[Material to process Boundary: Start]

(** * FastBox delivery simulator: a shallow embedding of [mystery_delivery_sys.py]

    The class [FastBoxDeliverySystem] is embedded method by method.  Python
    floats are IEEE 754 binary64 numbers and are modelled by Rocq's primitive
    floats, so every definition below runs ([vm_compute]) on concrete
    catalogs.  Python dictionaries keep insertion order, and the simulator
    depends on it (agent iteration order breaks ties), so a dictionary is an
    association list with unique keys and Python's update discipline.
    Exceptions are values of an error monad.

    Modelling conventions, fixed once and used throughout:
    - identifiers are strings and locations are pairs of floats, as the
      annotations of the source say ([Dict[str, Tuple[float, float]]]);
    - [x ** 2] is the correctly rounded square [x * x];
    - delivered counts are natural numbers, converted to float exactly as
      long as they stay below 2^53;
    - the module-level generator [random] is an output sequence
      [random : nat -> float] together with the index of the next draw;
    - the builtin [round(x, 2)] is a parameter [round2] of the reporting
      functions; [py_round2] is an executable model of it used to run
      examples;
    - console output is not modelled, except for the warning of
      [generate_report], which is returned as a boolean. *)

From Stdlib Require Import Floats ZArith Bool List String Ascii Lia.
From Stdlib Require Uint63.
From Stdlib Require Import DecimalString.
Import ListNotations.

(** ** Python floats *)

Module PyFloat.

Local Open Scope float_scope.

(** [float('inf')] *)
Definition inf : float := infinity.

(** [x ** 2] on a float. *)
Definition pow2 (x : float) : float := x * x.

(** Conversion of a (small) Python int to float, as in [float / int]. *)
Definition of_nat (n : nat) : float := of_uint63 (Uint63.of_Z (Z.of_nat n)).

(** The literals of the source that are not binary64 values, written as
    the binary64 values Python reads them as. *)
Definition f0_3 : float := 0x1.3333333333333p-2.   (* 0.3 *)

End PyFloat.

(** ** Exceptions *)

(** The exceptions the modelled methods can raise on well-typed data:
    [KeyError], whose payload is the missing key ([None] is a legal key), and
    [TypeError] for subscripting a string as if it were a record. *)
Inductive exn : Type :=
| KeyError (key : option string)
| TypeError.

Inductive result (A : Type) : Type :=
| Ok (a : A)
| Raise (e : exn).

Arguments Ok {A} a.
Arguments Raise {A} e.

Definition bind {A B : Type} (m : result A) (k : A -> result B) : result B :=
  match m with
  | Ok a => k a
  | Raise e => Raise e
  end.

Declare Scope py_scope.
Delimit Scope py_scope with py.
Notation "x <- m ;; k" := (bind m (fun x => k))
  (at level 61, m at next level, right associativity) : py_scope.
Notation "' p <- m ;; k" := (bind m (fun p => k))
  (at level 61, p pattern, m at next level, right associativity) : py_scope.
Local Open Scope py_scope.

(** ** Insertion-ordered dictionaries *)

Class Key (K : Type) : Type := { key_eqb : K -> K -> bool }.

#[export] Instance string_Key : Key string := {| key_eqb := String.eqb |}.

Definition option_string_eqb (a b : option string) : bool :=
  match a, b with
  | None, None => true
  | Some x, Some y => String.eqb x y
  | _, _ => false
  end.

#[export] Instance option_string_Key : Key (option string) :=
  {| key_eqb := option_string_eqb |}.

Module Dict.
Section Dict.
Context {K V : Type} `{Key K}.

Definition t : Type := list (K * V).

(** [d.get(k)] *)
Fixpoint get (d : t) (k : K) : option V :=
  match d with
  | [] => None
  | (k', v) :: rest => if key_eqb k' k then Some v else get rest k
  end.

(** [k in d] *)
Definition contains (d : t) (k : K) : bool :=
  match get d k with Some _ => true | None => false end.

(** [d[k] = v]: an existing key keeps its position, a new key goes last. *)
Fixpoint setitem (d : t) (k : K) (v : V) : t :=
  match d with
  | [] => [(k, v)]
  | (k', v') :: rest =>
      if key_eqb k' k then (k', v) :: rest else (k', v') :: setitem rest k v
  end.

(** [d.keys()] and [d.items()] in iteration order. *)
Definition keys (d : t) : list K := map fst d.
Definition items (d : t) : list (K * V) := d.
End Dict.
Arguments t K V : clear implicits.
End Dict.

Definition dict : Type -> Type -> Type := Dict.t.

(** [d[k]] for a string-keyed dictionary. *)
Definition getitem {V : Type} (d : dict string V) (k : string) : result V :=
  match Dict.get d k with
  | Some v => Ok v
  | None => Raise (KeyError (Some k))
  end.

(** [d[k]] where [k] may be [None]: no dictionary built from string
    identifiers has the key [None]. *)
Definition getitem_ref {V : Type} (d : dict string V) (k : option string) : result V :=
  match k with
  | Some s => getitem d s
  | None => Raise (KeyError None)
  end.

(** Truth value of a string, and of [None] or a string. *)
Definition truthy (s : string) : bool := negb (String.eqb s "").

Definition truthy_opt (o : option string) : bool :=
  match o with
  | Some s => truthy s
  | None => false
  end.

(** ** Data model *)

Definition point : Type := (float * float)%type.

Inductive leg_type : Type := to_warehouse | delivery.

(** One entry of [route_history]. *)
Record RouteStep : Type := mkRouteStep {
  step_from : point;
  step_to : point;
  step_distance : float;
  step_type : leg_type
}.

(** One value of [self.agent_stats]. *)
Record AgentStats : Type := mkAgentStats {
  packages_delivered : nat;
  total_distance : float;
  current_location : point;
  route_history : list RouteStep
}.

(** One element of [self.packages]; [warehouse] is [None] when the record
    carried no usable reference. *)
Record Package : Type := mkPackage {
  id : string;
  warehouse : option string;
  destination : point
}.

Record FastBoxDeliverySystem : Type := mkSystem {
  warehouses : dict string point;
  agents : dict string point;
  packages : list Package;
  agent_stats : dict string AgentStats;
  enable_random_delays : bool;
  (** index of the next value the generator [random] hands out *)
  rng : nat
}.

[Material to process Boundary: End]
[Material to process Boundary: Start]

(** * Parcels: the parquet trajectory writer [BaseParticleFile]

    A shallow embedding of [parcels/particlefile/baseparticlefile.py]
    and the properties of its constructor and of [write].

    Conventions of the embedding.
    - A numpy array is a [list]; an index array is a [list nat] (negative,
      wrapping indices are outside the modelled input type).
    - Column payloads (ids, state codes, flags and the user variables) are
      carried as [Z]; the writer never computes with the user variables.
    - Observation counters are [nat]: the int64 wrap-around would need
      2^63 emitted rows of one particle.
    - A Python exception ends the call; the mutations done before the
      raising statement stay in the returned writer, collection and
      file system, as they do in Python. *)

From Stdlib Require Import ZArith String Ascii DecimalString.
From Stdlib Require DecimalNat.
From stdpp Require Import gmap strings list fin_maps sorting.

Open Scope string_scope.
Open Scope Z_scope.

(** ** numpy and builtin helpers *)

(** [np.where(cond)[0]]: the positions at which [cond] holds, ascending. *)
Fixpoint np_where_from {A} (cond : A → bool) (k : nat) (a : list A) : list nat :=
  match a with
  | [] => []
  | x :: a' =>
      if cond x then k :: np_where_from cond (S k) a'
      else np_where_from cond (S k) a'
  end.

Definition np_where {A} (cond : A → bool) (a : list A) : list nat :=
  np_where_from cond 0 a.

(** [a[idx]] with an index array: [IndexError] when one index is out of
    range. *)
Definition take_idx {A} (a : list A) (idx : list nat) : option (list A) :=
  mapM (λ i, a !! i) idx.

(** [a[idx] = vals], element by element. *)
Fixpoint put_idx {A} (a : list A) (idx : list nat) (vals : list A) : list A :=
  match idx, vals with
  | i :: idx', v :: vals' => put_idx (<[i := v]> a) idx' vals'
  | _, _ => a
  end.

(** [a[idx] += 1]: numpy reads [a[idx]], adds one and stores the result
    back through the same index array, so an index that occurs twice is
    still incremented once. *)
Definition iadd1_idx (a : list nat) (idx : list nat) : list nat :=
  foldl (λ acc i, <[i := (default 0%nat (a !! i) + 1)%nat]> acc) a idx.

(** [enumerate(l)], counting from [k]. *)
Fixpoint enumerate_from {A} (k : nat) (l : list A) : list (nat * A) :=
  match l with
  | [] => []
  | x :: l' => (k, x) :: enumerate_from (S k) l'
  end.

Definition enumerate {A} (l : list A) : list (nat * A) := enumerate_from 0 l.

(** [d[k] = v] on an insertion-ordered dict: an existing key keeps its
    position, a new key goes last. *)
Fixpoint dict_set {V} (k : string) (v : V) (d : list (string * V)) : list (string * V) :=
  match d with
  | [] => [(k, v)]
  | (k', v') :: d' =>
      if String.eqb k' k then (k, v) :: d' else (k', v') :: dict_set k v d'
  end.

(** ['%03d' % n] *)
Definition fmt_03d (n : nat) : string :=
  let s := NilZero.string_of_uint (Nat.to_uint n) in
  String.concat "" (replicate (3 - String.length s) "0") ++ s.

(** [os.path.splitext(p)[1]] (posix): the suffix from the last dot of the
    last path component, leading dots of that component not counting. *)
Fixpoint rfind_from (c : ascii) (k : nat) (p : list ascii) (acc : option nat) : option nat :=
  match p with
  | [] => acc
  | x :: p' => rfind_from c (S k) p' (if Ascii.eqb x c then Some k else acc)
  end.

[Material to process Boundary: End]

• Assigned task:
Using the data above, print exactly the lines from the line that contains "(** ** Insertion-ordered dictionaries *)" through the line that contains "getitem d s", with both included.

• Output of the exercise:
(** ** Insertion-ordered dictionaries *)

Class Key (K : Type) : Type := { key_eqb : K -> K -> bool }.

#[export] Instance string_Key : Key string := {| key_eqb := String.eqb |}.

Definition option_string_eqb (a b : option string) : bool :=
  match a, b with
  | None, None => true
  | Some x, Some y => String.eqb x y
  | _, _ => false
  end.

#[export] Instance option_string_Key : Key (option string) :=
  {| key_eqb := option_string_eqb |}.

Module Dict.
Section Dict.
Context {K V : Type} `{Key K}.

Definition t : Type := list (K * V).

(** [d.get(k)] *)
Fixpoint get (d : t) (k : K) : option V :=
  match d with
  | [] => None
  | (k', v) :: rest => if key_eqb k' k then Some v else get rest k
  end.

(** [k in d] *)
Definition contains (d : t) (k : K) : bool :=
  match get d k with Some _ => true | None => false end.

(** [d[k] = v]: an existing key keeps its position, a new key goes last. *)
Fixpoint setitem (d : t) (k : K) (v : V) : t :=
  match d with
  | [] => [(k, v)]
  | (k', v') :: rest =>
      if key_eqb k' k then (k', v) :: rest else (k', v') :: setitem rest k v
  end.

(** [d.keys()] and [d.items()] in iteration order. *)
Definition keys (d : t) : list K := map fst d.
Definition items (d : t) : list (K * V) := d.
End Dict.
Arguments t K V : clear implicits.
End Dict.

Definition dict : Type -> Type -> Type := Dict.t.

(** [d[k]] for a string-keyed dictionary. *)
Definition getitem {V : Type} (d : dict string V) (k : string) : result V :=
  match Dict.get d k with
  | Some v => Ok v
  | None => Raise (KeyError (Some k))
  end.

(** [d[k]] where [k] may be [None]: no dictionary built from string
    identifiers has the key [None]. *)
Definition getitem_ref {V : Type} (d : dict string V) (k : option string) : result V :=
  match k with
  | Some s => getitem d s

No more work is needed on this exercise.